--- PROMPT ---
Please count how many lines of the data include the word "Hinv". Give only that number in reply.

Saved data entries
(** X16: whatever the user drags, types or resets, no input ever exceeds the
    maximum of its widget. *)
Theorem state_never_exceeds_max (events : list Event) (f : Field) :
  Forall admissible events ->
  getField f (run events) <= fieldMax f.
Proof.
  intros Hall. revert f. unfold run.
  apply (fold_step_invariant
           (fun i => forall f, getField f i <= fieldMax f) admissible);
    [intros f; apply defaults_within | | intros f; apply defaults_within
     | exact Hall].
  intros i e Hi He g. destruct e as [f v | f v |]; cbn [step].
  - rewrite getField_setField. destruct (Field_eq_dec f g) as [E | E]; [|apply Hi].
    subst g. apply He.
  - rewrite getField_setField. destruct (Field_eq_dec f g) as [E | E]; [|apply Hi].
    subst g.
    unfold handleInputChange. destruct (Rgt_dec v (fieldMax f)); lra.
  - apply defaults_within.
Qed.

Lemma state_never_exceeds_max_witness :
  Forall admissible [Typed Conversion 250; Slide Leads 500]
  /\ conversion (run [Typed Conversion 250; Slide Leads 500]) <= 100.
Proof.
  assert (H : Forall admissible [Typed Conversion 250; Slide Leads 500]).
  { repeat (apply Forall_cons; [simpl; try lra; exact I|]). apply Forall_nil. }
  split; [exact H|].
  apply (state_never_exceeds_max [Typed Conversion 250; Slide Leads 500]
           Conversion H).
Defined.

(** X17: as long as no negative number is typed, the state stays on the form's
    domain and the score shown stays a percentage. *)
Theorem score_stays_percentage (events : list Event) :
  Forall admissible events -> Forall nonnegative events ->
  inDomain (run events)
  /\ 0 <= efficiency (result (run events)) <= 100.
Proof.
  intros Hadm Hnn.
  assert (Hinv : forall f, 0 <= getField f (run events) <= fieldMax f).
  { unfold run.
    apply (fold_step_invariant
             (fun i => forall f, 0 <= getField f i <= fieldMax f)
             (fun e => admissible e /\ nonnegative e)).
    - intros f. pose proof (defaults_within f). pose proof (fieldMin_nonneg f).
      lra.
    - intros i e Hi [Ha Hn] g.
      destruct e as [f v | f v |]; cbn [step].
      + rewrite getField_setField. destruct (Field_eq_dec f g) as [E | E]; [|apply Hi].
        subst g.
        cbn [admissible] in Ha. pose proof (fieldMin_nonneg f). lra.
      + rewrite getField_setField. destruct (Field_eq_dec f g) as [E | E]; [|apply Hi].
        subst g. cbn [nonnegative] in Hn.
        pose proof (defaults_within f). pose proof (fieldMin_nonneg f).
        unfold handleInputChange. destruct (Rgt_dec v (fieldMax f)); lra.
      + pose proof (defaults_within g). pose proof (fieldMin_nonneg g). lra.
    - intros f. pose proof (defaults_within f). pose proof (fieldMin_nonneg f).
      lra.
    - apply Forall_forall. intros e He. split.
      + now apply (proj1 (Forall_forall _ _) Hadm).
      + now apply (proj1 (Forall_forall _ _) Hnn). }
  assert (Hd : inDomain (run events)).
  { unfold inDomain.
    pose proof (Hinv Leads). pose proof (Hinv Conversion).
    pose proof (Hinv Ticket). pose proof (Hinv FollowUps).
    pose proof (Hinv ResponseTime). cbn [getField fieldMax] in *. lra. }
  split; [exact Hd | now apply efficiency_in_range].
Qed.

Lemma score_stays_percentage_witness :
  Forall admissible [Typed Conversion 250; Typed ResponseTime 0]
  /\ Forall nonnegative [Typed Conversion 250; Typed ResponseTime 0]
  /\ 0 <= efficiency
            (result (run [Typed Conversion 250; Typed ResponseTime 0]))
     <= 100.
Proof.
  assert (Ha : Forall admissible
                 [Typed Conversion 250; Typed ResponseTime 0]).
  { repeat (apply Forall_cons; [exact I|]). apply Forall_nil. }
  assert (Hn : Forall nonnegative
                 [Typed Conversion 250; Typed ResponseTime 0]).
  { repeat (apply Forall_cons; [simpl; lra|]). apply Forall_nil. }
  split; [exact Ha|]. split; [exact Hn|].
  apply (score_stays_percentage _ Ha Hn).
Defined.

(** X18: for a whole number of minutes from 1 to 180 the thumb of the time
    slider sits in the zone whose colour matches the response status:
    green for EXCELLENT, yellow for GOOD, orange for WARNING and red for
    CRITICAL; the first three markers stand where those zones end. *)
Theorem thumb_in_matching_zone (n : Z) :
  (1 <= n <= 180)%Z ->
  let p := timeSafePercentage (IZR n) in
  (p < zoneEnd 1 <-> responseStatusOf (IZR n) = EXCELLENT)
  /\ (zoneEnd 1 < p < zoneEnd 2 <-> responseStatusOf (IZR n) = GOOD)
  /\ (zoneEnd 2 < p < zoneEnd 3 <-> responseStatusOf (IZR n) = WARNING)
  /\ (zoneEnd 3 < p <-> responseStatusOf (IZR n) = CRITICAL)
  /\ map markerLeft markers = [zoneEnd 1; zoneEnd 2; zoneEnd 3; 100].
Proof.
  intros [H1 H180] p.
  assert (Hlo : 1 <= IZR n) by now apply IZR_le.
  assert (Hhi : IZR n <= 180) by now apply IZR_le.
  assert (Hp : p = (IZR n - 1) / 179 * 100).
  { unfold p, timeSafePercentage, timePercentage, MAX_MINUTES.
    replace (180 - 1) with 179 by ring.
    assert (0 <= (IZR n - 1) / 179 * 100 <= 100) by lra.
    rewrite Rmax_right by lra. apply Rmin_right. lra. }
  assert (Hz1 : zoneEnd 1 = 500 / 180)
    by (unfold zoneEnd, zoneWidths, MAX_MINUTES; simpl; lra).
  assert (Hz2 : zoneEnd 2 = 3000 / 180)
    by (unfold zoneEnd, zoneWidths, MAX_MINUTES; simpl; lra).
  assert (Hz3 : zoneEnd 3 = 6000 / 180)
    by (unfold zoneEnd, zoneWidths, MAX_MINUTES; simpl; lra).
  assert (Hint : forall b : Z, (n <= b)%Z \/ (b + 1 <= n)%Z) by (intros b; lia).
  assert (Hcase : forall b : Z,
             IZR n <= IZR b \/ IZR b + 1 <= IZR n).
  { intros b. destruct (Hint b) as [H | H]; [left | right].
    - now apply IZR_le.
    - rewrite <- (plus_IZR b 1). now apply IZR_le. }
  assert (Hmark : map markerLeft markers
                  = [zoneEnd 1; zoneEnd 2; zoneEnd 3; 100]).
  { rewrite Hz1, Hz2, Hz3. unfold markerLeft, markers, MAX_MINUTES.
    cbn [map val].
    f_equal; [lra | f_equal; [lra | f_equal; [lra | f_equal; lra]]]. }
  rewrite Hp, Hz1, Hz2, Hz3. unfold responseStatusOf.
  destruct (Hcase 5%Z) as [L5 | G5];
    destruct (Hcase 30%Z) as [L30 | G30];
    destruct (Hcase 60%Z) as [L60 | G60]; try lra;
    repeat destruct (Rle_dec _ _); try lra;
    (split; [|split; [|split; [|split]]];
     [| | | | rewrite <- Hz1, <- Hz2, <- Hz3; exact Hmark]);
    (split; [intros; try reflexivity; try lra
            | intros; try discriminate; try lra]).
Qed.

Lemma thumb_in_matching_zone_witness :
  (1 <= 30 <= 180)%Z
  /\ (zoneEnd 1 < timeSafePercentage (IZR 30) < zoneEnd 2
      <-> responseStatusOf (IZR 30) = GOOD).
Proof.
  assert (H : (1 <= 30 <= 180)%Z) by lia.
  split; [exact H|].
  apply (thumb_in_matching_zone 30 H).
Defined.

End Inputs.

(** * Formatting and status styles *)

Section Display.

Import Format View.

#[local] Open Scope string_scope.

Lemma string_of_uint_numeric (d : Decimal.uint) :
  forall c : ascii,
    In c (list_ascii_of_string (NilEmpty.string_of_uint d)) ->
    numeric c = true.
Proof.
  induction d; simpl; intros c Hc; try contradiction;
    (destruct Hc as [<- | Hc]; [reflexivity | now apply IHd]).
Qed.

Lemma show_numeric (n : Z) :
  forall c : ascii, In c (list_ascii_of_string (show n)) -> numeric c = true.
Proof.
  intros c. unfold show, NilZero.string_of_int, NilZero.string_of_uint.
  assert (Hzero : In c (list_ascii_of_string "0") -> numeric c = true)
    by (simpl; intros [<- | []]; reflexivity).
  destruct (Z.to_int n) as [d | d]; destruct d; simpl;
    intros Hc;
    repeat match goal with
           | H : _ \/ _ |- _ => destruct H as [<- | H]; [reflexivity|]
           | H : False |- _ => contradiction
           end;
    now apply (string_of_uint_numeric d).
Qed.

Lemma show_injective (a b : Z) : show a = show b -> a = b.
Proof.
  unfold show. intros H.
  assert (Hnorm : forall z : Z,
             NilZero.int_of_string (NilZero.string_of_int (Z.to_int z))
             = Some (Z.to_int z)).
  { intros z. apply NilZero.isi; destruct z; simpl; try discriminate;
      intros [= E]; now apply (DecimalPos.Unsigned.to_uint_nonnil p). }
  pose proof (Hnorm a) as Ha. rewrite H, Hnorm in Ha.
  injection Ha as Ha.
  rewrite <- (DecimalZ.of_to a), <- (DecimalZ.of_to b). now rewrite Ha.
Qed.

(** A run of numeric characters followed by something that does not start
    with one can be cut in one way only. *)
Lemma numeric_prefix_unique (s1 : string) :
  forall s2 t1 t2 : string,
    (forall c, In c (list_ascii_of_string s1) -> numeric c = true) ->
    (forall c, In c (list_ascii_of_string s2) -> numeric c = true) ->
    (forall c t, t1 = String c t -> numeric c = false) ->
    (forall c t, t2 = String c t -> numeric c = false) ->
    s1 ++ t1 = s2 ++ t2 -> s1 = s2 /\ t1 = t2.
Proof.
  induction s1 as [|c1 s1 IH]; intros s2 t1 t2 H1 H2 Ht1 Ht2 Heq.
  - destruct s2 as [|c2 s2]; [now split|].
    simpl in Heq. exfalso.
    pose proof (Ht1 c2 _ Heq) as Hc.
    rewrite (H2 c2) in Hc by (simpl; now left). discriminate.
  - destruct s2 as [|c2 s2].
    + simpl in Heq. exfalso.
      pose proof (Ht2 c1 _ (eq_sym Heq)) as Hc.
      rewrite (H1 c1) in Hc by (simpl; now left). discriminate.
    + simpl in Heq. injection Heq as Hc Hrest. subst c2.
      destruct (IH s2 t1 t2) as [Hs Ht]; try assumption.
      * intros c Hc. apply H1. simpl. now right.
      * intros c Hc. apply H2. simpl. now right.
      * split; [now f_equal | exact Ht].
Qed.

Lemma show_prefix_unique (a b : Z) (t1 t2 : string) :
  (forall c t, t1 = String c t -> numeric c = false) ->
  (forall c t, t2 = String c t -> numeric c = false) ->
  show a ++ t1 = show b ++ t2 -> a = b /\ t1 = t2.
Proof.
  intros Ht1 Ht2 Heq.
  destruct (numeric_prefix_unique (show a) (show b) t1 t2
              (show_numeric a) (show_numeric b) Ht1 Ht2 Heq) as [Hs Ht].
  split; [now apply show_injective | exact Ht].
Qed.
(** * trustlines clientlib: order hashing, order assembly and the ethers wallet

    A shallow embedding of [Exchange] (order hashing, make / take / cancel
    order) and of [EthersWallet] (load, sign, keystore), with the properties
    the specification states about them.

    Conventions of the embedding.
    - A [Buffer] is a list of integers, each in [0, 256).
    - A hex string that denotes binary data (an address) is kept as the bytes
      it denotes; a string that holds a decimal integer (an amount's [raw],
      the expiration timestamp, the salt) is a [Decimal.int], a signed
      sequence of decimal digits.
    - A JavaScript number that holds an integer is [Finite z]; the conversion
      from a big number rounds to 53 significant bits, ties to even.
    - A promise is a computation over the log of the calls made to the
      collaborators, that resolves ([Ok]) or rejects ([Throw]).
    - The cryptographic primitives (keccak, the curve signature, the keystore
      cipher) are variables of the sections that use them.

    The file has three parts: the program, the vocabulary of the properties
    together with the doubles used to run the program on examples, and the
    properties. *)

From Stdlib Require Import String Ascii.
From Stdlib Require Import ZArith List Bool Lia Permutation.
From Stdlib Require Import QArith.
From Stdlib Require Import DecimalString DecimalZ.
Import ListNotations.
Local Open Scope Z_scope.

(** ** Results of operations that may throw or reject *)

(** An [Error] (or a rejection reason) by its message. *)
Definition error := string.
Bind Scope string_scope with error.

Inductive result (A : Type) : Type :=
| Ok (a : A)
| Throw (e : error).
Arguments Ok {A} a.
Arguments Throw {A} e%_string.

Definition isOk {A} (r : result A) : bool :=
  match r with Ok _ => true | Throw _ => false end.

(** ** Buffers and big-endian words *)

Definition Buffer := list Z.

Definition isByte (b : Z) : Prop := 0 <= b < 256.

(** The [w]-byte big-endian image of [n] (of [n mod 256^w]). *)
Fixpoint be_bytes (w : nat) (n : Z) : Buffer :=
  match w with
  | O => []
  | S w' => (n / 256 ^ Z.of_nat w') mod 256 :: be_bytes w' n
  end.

--- SOLVED PROBLEM ---
4